# [WORK TO COMPLETE]
Using the entries that follow, collect the lines where the word "every" appears.

# [MATERIAL SHOWN]
(** Each core is an emulator with the window added to its bus. *)
Definition make_core (cfg : ClusterConfig) (shared : MainRAM) : Emulator :=
  Emulator.put_shared (Some shared) (Emulator.create cfg.(scratchpad_per_core) cfg.(shared_bytes)).
Definition create (cfg : ClusterConfig) : outcome Cluster :=
  match Cache.configure shared_l2_config with
  | Ok l2 =>
      let shared := Buffer.make cfg.(shared_bytes) in
      Ok {| cl_cfg_ := cfg;
            cores_ := replicate (Z.to_nat cfg.(num_cores)) (make_core cfg shared);
            shared_ram_ := shared; shared_l2_ := l2;
            cluster_bus_ := Interconnect.make cluster_bus_config;
            deterministic_ := DeterministicEngine.make cfg.(cl_quantum) |}
  | Throw e => Throw e
  | Undefined u => Undefined u
  end.

(** [*cores_[i]], unchecked, with the memory every core shares. *)
Definition core (i : nat) (c : Cluster) : option Emulator :=
  option_map (Emulator.put_shared (Some c.(shared_ram_))) (c.(cores_) !! i).
Definition put_core (i : nat) (e : Emulator) (c : Cluster) : Cluster :=
  { c with cores_ := <[i := e]> c.(cores_);
           shared_ram_ := default c.(shared_ram_) e.(shared_) }.
Definition on_core {A} (i : nat) (m : M Emulator A) : M Cluster A := fun c =>
  match core i c with
  | None => (Undefined (BufferOverrun (Z.of_nat i) 1), c)
  | Some e => let '(r, e') := m e in (r, put_core i e' c)
  end.
Definition put_deterministic (d : DeterministicEngine) (c : Cluster) : Cluster :=
  { c with deterministic_ := d }.
Definition det_tick (i : nat) (cycles : Z) : M Cluster unit :=
  do! zoom deterministic_ put_deterministic (DeterministicEngine.tick (u32 (Z.of_nat i)) cycles) in
  ret tt.

Definition all_halted (c : Cluster) : bool := forallb Emulator.halted c.(cores_).
Definition core_halted (i : nat) (c : Cluster) : bool :=
  match c.(cores_) !! i with Some e => Emulator.halted e | None => false end.
Definition core_cycles (i : nat) (c : Cluster) : Z :=
  match c.(cores_) !! i with Some e => Profiler.cycles e.(profiler_) | None => 0 end.
Definition total_cycles (c : Cluster) : Z :=
  fold_left (fun s e => u64 (s + Profiler.cycles e.(profiler_))) c.(cores_) 0.
Definition total_instructions (c : Cluster) : Z :=
  fold_left (fun s e => u64 (s + Profiler.instructions e.(profiler_))) c.(cores_) 0.

(** A loop over the cores. *)
Fixpoint for_cores (f : nat -> M Cluster unit) (l : list nat) : M Cluster unit :=
  match l with
  | [] => ret tt
  | i :: l => do! f i in for_cores f l
  end.
Definition each_core (f : nat -> M Cluster unit) : M Cluster unit :=
  let! c := get in for_cores f (seq 0 (length c.(cores_))).

Definition load_program_all (prog : list Z) : M Cluster unit :=
  each_core (fun i => on_core i (Emulator.load_program prog)).

Section Execution.
Context `{FloatOps} (path : HostPath).

(** [for (q = 0; q < quantum && !halted(); ++q) step();] *)
Fixpoint quantum_steps (n : nat) : M Emulator unit :=
  match n with
  | O => ret tt
  | S n =>
      let! s := get in
      if Emulator.halted s then ret tt else do! Emulator.step path in quantum_steps n
  end.

Definition run_core (i : nat) : M Cluster unit :=
  let! c := get in
  if core_halted i c then ret tt
  else
    let before := core_cycles i c in
    do! on_core i (quantum_steps (Z.to_nat c.(cl_cfg_).(cl_quantum))) in
    let! c := get in
    det_tick i (u64 (core_cycles i c - before)).
Definition round : M Cluster unit := each_core run_core.

Definition elapsed (start : Z) (c : Cluster) : Z := u64 (c.(deterministic_).(global_clock_) - start).

(** [false] when the fuel ran out first. *)
Fixpoint run_loop (fuel : nat) (start max_cycles : Z) : M Cluster bool :=
  let! c := get in
  if negb (all_halted c) && (elapsed start c <? max_cycles) then
    match fuel with
    | O => ret false
    | S fuel =>
        do! round in
        let! c := get in
        if all_halted c then ret true else run_loop fuel start max_cycles
    end
  else ret true.
Definition run (fuel : nat) (max_cycles : Z) : M Cluster bool :=
  let! c := get in run_loop fuel c.(deterministic_).(global_clock_) max_cycles.

(** [run_fast] lets every core run to its end; [false] when the fuel of a core
    or of the loop ran out. *)
Fixpoint fast_cores (fuel : nat) (l : list nat) : M Cluster bool :=
  match l with
  | [] => ret true
  | i :: l =>
      let! c := get in
      if core_halted i c then fast_cores fuel l
      else
        let! ended := on_core i (Emulator.run_fast path fuel) in
        if ended then fast_cores fuel l else ret false
  end.
Fixpoint run_fast_loop (fuel : nat) (start max_cycles : Z) : M Cluster bool :=
  let! c := get in
  if negb (all_halted c) && (elapsed start c <? max_cycles) then
    match fuel with
    | O => ret false
    | S fuel' =>
        let! ended := fast_cores fuel (seq 0 (length c.(cores_))) in
        if ended then
          do! det_tick 0 c.(cl_cfg_).(cl_quantum) in
          let! c := get in
          if all_halted c then ret true else run_fast_loop fuel' start max_cycles
        else ret false
    end
  else ret true.
Definition run_fast (fuel : nat) (max_cycles : Z) : M Cluster bool :=
  let! c := get in run_fast_loop fuel c.(deterministic_).(global_clock_) max_cycles.

Definition step_all : M Cluster unit :=
  each_core (fun i =>
    let! c := get in
    if core_halted i c then ret tt else on_core i (Emulator.step path)).
End Execution.

(** The TLB entries of an address, on every core but one. *)
Definition flush_va (va : Z) (e : Emulator) : Emulator :=
  Emulator.put_mmu (MMU.tlb_flush_va va e.(mmu_)) e.
Definition flush_others (va : Z) (but : nat) (c : Cluster) : Cluster :=
  { c with cores_ := imap (fun i e => if (i =? but)%nat then e else flush_va va e) c.(cores_) }.
Definition snoop_invalidate (addr : Z) (core_writer : nat) : Cluster -> Cluster :=
  flush_others addr core_writer.
Definition tlb_shootdown (va : Z) (initiator : nat) : Cluster -> Cluster := flush_others va initiator.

# [ANSWER BOX]
(** [*cores_[i]], unchecked, with the memory every core shares. *)
(** [run_fast] lets every core run to its end; [false] when the fuel of a core
(** The TLB entries of an address, on every core but one. *)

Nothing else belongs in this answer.